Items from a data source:
★ ★ ★ ★ ★ ★ ★

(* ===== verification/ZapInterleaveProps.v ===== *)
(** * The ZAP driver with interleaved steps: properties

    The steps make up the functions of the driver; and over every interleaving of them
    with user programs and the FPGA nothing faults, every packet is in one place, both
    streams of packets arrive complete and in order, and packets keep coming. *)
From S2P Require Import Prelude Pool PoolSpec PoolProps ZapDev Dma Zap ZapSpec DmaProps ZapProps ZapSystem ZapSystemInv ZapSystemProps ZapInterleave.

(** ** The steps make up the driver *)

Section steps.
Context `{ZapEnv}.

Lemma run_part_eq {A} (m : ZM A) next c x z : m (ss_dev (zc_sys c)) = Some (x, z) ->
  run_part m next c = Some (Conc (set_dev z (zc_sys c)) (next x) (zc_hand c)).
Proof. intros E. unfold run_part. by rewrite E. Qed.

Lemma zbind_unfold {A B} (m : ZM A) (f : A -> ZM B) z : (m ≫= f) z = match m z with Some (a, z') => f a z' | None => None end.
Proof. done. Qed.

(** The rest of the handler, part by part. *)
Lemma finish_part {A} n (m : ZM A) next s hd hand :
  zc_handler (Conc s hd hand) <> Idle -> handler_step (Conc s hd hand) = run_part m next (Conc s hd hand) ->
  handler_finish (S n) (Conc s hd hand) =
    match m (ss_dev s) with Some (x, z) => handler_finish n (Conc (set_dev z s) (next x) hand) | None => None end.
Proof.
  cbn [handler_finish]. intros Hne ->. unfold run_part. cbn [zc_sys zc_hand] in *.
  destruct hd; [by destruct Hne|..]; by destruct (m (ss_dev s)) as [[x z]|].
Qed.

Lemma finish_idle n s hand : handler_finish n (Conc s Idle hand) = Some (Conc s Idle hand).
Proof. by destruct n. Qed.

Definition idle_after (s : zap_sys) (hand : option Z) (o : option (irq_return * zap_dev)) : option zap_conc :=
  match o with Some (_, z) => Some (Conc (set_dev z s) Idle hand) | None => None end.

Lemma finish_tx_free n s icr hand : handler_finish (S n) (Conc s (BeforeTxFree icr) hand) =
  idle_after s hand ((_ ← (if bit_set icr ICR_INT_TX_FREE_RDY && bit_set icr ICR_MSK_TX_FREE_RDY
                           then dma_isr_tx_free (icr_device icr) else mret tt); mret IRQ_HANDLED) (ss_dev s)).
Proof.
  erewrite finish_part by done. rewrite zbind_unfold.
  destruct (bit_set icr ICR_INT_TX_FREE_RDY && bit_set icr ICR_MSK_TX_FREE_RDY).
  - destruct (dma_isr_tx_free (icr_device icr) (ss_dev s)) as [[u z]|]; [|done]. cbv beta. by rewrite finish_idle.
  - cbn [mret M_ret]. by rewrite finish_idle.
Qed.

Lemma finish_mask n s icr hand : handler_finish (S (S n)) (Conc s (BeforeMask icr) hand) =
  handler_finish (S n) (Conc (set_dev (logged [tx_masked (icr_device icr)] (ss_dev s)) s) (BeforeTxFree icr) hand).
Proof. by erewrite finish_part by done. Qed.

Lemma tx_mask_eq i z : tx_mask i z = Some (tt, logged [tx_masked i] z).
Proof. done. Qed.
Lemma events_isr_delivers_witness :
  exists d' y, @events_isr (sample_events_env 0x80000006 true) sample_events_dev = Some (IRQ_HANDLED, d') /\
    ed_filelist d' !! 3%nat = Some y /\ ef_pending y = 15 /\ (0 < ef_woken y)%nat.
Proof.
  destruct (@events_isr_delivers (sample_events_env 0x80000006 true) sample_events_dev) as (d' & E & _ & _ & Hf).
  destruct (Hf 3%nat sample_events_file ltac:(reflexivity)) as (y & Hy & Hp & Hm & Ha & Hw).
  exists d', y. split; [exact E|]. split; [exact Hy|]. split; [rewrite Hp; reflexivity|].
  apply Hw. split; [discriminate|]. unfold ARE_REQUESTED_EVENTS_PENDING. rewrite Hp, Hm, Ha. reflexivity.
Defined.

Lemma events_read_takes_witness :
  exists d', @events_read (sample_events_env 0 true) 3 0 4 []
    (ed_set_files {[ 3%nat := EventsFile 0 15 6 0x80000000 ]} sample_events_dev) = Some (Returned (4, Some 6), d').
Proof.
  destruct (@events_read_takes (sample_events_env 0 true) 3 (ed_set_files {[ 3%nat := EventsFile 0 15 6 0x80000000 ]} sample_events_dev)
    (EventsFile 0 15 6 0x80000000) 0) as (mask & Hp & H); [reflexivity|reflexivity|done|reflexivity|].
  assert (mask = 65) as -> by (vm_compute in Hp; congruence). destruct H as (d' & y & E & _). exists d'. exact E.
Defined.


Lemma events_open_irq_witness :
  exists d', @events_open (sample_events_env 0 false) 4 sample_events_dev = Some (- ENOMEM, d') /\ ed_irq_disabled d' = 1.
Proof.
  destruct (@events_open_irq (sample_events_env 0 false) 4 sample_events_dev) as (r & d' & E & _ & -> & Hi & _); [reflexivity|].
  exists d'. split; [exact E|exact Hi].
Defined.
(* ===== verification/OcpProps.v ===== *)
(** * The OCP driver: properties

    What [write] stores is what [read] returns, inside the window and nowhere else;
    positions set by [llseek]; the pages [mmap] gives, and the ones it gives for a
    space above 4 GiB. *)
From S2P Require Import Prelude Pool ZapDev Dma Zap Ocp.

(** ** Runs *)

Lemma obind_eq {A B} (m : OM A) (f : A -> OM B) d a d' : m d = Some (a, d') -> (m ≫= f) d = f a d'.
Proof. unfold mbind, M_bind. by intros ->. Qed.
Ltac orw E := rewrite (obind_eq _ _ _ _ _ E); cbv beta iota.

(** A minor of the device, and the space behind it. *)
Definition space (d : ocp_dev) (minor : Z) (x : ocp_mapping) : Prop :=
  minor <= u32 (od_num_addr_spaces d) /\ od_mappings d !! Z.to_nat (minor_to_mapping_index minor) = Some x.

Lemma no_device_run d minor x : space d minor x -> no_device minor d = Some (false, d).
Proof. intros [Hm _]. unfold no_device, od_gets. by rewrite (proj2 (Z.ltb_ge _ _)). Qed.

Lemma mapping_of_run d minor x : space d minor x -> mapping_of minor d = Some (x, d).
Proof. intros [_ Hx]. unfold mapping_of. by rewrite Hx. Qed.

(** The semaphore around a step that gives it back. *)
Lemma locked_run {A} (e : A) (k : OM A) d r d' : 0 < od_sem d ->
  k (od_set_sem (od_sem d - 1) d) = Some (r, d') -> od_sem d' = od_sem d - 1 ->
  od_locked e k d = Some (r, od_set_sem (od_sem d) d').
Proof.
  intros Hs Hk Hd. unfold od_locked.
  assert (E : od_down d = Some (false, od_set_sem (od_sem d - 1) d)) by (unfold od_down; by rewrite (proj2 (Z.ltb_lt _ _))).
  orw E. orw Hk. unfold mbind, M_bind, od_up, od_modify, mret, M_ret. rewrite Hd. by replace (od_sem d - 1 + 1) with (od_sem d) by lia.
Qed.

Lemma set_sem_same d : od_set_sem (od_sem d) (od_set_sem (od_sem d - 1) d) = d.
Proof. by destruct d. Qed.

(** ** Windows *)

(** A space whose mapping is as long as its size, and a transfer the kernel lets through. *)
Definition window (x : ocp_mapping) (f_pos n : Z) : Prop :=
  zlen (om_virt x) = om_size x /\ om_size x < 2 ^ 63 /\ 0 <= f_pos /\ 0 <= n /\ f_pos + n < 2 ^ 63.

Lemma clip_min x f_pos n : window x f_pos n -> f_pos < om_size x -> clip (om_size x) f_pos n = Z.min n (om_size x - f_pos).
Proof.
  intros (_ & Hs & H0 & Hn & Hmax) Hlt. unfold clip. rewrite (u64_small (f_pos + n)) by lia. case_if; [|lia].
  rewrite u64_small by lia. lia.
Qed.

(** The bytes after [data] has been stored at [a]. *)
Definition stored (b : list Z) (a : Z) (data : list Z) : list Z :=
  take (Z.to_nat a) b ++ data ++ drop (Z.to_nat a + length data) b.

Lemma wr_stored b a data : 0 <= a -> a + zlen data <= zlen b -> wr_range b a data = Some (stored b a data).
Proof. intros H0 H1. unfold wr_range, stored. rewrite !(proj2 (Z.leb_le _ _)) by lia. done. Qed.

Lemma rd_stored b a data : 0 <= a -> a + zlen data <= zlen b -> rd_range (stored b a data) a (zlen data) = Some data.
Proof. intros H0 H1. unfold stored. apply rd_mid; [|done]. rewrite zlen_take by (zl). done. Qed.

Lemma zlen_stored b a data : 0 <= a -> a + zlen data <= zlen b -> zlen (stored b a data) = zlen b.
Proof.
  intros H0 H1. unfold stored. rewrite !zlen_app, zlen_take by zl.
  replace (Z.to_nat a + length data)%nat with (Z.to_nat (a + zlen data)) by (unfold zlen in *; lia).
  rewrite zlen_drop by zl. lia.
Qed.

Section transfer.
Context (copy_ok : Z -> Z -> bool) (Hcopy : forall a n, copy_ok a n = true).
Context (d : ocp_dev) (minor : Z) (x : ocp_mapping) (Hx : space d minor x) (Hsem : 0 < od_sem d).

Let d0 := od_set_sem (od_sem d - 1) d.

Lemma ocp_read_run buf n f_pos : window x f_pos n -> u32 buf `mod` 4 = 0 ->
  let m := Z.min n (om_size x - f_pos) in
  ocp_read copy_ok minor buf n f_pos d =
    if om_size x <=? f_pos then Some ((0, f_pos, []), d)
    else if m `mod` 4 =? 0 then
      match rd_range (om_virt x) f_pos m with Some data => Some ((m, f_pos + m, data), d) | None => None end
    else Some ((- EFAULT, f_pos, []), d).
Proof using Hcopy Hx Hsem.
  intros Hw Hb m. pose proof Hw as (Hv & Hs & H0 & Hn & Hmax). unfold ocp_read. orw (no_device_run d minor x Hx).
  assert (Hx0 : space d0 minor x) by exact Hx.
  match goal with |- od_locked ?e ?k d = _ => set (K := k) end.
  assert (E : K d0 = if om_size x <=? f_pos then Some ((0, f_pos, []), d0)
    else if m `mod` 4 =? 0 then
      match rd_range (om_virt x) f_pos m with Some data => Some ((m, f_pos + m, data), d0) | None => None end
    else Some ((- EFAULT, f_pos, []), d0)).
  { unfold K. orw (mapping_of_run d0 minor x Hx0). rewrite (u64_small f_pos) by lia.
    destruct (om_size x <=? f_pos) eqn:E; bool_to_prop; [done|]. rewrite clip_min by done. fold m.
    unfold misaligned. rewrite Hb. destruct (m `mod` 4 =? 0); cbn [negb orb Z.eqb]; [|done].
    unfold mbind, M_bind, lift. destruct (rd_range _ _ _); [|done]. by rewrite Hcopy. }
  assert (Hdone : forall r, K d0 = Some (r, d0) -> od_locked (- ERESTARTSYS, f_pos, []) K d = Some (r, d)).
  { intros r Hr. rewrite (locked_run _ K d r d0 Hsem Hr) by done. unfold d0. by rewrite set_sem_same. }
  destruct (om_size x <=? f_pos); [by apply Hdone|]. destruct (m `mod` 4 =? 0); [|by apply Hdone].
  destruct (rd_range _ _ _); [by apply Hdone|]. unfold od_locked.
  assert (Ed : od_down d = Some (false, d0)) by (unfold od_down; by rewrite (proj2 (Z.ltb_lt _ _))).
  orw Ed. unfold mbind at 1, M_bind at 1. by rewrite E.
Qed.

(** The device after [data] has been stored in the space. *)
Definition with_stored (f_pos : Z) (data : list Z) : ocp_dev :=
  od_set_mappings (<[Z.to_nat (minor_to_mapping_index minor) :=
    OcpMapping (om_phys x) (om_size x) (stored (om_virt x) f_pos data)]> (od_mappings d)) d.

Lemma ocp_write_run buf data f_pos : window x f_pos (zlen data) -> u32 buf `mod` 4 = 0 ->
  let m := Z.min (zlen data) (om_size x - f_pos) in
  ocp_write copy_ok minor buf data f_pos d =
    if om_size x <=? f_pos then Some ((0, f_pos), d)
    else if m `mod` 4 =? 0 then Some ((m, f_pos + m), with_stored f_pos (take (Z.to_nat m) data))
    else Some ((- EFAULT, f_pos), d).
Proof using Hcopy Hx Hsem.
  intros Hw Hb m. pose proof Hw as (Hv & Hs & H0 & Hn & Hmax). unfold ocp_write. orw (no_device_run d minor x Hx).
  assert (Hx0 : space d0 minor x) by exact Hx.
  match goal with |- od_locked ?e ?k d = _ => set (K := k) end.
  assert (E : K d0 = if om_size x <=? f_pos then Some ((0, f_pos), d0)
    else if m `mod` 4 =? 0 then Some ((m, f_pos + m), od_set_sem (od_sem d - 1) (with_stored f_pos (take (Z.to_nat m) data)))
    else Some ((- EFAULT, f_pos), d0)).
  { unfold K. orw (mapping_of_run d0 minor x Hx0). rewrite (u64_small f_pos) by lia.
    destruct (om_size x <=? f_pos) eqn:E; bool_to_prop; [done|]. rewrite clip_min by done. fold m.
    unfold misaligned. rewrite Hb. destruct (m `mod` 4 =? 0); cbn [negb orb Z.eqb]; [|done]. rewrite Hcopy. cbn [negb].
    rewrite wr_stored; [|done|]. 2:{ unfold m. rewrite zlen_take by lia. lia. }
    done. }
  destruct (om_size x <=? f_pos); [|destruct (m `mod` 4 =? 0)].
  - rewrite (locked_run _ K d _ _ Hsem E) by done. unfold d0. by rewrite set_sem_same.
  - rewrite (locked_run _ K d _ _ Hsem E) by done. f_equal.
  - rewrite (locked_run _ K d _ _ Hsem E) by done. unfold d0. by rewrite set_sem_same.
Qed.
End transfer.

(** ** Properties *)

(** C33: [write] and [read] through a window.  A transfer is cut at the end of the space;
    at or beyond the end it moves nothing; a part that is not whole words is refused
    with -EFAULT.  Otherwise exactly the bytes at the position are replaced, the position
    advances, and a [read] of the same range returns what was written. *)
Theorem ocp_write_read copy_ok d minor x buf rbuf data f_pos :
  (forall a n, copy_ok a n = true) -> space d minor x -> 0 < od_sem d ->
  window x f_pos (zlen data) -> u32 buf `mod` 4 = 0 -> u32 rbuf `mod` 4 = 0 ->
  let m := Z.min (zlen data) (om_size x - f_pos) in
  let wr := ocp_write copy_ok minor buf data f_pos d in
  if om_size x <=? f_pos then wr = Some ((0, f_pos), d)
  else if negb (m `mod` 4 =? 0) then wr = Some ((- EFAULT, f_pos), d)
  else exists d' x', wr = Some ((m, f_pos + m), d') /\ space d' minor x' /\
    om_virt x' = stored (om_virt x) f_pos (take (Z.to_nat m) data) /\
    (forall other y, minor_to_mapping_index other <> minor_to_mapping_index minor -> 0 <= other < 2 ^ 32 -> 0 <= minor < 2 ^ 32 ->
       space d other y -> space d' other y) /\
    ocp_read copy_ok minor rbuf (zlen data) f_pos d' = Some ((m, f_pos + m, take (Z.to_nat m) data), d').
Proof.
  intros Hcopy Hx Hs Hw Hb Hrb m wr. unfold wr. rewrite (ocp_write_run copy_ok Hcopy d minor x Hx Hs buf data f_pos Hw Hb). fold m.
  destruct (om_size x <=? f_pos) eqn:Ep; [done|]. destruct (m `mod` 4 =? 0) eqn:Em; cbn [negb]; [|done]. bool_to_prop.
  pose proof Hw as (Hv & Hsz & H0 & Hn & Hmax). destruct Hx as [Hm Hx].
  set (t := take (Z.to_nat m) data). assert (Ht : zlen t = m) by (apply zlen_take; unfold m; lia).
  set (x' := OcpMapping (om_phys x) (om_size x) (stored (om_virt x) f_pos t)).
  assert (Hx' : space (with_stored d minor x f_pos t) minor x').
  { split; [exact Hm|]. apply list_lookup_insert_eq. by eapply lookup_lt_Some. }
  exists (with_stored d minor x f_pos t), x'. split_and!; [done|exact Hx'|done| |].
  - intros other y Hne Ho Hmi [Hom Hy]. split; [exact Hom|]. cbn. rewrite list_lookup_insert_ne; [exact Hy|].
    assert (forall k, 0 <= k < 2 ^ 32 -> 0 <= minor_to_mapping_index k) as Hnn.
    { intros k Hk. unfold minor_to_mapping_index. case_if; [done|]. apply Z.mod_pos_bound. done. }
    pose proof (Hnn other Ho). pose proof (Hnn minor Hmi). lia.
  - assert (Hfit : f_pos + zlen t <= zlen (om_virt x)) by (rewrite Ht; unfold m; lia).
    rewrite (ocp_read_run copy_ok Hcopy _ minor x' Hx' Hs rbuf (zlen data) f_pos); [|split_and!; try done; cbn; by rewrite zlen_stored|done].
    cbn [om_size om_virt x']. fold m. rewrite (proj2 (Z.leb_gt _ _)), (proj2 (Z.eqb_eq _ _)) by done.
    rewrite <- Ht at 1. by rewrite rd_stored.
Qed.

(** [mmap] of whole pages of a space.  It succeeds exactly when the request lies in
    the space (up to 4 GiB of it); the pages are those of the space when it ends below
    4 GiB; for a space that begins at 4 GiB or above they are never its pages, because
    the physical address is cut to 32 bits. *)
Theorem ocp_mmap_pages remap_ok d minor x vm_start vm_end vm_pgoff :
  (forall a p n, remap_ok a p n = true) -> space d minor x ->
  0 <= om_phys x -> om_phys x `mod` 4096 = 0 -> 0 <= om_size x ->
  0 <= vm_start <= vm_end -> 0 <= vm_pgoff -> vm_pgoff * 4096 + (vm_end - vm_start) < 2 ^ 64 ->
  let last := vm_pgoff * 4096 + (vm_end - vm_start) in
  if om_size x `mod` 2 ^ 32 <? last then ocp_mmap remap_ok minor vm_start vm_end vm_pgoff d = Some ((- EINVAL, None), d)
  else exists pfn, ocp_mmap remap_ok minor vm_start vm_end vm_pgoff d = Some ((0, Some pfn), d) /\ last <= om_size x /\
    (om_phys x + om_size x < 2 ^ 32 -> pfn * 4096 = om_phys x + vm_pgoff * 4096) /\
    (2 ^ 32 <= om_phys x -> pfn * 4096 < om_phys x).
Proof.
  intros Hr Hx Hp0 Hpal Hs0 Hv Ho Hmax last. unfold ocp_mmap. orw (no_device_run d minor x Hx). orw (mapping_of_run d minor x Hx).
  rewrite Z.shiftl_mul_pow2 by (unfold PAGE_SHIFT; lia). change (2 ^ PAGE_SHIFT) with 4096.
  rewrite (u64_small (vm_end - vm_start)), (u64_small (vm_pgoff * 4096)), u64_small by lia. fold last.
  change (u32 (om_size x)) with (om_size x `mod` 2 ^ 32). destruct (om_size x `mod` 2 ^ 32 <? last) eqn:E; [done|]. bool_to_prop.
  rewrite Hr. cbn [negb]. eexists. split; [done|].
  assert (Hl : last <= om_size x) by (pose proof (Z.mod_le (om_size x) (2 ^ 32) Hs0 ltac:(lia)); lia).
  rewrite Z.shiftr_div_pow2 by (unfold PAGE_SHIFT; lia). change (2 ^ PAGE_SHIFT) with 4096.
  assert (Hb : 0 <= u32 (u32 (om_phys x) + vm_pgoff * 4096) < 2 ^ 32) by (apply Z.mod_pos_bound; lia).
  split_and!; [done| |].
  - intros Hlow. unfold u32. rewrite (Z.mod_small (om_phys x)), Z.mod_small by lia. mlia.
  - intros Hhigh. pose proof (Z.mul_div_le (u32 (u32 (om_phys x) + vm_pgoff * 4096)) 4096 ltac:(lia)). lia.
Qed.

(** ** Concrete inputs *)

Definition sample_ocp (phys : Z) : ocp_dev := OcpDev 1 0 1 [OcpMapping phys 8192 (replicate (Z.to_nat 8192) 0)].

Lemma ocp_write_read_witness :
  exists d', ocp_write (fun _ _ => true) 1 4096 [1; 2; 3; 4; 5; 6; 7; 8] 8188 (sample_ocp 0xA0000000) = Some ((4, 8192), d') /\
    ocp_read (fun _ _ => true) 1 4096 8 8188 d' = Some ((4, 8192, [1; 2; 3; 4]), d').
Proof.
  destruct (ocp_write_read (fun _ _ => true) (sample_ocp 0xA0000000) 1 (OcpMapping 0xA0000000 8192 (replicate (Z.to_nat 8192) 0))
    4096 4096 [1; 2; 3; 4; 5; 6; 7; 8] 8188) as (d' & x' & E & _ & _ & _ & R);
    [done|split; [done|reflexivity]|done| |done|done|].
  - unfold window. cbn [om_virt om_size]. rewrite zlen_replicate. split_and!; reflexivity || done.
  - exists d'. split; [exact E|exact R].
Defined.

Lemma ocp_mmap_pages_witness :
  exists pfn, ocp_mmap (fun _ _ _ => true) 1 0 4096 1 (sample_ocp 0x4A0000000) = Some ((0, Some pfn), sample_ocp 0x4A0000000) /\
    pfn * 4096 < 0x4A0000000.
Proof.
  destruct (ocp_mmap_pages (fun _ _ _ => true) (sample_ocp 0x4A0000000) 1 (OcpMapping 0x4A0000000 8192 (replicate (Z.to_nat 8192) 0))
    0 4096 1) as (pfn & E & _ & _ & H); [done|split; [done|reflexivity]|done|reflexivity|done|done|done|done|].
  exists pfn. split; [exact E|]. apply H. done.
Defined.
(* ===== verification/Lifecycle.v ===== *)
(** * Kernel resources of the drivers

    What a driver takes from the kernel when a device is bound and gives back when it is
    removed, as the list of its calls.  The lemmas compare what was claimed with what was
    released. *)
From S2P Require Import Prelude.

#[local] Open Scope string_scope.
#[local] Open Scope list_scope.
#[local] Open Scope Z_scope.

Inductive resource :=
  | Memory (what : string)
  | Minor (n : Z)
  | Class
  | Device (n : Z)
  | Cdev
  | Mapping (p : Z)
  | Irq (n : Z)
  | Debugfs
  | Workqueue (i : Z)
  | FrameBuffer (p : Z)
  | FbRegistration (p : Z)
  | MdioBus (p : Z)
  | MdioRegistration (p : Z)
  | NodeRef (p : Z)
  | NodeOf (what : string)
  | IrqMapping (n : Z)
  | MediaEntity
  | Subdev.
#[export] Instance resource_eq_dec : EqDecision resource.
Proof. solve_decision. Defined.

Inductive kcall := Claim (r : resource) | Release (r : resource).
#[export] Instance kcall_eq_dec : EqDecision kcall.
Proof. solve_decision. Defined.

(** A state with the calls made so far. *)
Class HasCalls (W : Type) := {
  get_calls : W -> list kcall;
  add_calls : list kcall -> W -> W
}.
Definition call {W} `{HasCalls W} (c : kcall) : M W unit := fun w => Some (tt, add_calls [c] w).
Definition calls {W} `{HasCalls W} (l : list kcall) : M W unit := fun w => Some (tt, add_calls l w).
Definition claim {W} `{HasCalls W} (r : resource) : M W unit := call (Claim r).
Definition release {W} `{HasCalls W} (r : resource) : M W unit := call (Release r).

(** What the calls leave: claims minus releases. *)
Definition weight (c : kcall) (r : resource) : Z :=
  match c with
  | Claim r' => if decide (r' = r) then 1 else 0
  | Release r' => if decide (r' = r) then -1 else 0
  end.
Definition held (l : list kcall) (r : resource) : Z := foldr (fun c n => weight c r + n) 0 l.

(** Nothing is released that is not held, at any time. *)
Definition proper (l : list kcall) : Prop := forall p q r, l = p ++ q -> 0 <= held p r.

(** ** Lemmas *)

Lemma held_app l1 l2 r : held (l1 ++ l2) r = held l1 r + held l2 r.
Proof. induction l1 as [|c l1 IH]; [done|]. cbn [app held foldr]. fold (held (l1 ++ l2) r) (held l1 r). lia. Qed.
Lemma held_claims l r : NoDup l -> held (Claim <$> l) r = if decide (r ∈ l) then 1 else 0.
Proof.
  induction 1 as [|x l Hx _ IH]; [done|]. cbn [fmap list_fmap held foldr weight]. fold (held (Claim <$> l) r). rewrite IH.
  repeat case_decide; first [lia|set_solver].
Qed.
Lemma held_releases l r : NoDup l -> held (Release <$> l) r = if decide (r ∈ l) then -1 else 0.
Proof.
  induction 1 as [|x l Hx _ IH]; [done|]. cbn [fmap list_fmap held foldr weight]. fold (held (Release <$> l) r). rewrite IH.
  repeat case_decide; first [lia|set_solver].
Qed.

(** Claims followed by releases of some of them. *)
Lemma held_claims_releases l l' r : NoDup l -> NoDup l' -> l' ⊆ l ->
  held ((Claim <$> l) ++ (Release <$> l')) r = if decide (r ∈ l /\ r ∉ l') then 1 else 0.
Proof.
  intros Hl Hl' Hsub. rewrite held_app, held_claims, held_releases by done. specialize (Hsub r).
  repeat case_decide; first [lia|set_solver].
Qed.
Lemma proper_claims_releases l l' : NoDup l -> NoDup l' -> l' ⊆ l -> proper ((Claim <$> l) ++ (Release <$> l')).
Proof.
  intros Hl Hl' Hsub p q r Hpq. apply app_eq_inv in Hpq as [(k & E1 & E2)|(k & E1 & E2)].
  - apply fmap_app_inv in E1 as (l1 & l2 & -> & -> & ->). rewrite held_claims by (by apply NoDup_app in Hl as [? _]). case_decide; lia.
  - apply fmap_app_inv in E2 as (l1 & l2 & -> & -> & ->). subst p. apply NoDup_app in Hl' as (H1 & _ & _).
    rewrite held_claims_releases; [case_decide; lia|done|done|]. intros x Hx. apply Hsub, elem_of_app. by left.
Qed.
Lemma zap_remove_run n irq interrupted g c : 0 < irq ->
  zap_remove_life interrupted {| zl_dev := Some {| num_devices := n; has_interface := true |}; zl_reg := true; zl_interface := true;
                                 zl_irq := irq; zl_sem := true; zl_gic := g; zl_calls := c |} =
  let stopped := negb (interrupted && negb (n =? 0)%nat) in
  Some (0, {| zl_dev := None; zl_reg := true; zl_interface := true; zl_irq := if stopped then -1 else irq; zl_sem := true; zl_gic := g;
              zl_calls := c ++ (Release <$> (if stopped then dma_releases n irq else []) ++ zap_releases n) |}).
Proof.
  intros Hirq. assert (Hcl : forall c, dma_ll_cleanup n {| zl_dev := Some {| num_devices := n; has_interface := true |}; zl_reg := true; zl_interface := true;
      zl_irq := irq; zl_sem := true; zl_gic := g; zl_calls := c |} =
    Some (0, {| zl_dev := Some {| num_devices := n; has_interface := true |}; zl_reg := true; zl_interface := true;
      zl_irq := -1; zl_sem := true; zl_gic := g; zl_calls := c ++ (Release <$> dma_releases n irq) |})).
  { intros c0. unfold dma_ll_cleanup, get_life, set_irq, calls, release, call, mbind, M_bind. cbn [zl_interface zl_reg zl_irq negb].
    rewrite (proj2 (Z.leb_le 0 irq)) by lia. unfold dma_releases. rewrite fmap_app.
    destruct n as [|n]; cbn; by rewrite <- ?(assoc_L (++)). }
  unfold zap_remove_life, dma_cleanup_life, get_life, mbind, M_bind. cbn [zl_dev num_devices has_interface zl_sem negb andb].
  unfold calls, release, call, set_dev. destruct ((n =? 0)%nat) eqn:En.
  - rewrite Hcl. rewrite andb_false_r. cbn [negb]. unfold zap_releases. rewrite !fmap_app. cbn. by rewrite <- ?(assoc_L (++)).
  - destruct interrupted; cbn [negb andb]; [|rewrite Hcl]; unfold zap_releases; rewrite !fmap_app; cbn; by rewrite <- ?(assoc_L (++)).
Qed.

★ ★ ★ ★ ★ ★ ★

AIM OF THE TASK: Tally every line in these entries where the string "back" occurs. The tally alone is the answer.

FINISHED TASK: 2